Nehmen wir mal ein Haus. Alt. So irgendwann nach dem Krieg wieder aufgebaut. Und dann noch verändert. Alte Holzdecken zwischen den Etagen, mit Keller. Und da das Haus da schon so lang steht, wird der Keller irgendwann feucht.
Und dann zieht man dort ein …
...
Und erwähnt gegenüber der Vermieterin, die schon älter als das Haus ist, daß der Keller doch schon Feuchtigkeit zieht. Und ob es dann nicht sinnvoll wäre, von außen neu abzudichten und ggf. die Drainage neu zu verlegen, damit der Keller und das Haus trocken bleiben (bzw. der Keller wieder wird).
Ist doch eine gute Idee, oder? Schließlich befreit man ja gerade seinen neuen Keller vom Salpeter, verputzt ihn neu und streicht ihn weiß.

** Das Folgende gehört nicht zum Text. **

(** * Workflow graph model, processor, assembler and validator

    A shallow embedding of the workflow core of the automation engine:
    - [src/models/workflow.py]            (NodePosition, N8nNode, N8nWorkflow)
    - [src/integrations/n8n_processor.py] (WorkflowProcessor)
    - [src/modules/assembly.py]           (WorkflowAssembler)
    - [src/modules/validation.py]         (WorkflowValidator)

    Conventions of the embedding.
    - A Python [str] is a [string]; characters are the code points below 256,
      and [str.lower], [str.isupper], [str.isalnum], [str.isprintable] and
      the regular expression class [\s] are written out for that range.
    - A JSON-like Python value ([Any]) is a [pyval]; a [dict] is an
      association list in insertion order, which is the order [json.dumps]
      prints.  Numbers are integers, carried as [Z].  The coordinates of a
      position are [float] in the source: the model has those whose value is
      an integer, and rounds the sums the program forms of them as the
      binary64 addition does ([float_add_int]).  Fractional coordinates,
      infinities and NaN are outside the model, and so is a coordinate of a
      document that is not the value of a binary64 number.
    - The source mutates workflows and nodes in place and returns the same
      object; here every operation returns the updated value.  A node object
      is taken to occur once in a node list.
    - Exceptions are values of a result type; the processor's and the
      assembler's errors carry what their message is built from.
    - The vault is a function from names to files; a file either fails to
      parse as JSON or holds a document.
    - Timestamps read from the clock ([created_at], [updated_at], the time
      of a validation result) are left out. *)

From Stdlib Require Import Bool Arith ZArith List String Ascii DecimalString Lia.
Import ListNotations.
Open Scope string_scope.
Set Warnings "-register-all".

(* ================================================================== *)
(** ** Characters and strings as Python sees them *)

Definition code (c : ascii) : nat := nat_of_ascii c.

Definition between (lo hi : nat) (c : ascii) : bool :=
  (lo <=? code c)%nat && (code c <=? hi)%nat.

Definition is_ascii_lower (c : ascii) : bool := between 97 122 c.
Definition is_ascii_upper (c : ascii) : bool := between 65 90 c.
Definition is_digit (c : ascii) : bool := between 48 57 c.
Definition is_underscore (c : ascii) : bool := (c =? "_")%char.

(** [c.isupper()]: A-Z, and in the Latin-1 block 0xC0-0xDE without 0xD7. *)
Definition py_isupper (c : ascii) : bool :=
  is_ascii_upper c || (between 192 222 c && negb (code c =? 215)%nat).

(** [c.lower()] on one character. *)
Definition py_lower_char (c : ascii) : ascii :=
  if py_isupper c then ascii_of_nat (code c + 32) else c.

(** The class [\s] of [re] on [str] patterns. *)
Definition py_isspace (c : ascii) : bool :=
  between 9 13 c || between 28 32 c || (code c =? 133)%nat || (code c =? 160)%nat.

(** [c.isalnum()]. *)
Definition py_isalnum (c : ascii) : bool :=
  is_digit c || is_ascii_upper c || is_ascii_lower c
  || (code c =? 170)%nat || (code c =? 178)%nat || (code c =? 179)%nat || (code c =? 181)%nat
  || (code c =? 185)%nat || (code c =? 186)%nat || between 188 190 c
  || (between 192 255 c && negb (code c =? 215)%nat && negb (code c =? 247)%nat).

Die Vermieterin nickt zustimmend. Und die Zeit vergeht. Und die Zeit vergeht. Irgendwie gerät es wohl in Vergessenheit. Genau wie die Zusage, die Kosten für die Kellerrenovierung materialseitig zu tragen.
Nun ja, die Zeit vergeht. Der Mensch auch. Und die Vermieterin ebenso. Es folgt die nächste Generation. Und die Zeit vergeht. Und dann, nachdem die Wohnungen im Erdgeschoß bereits einmal vom Schimmel befallen waren, da kann einem ja schon mal eine Idee kommen.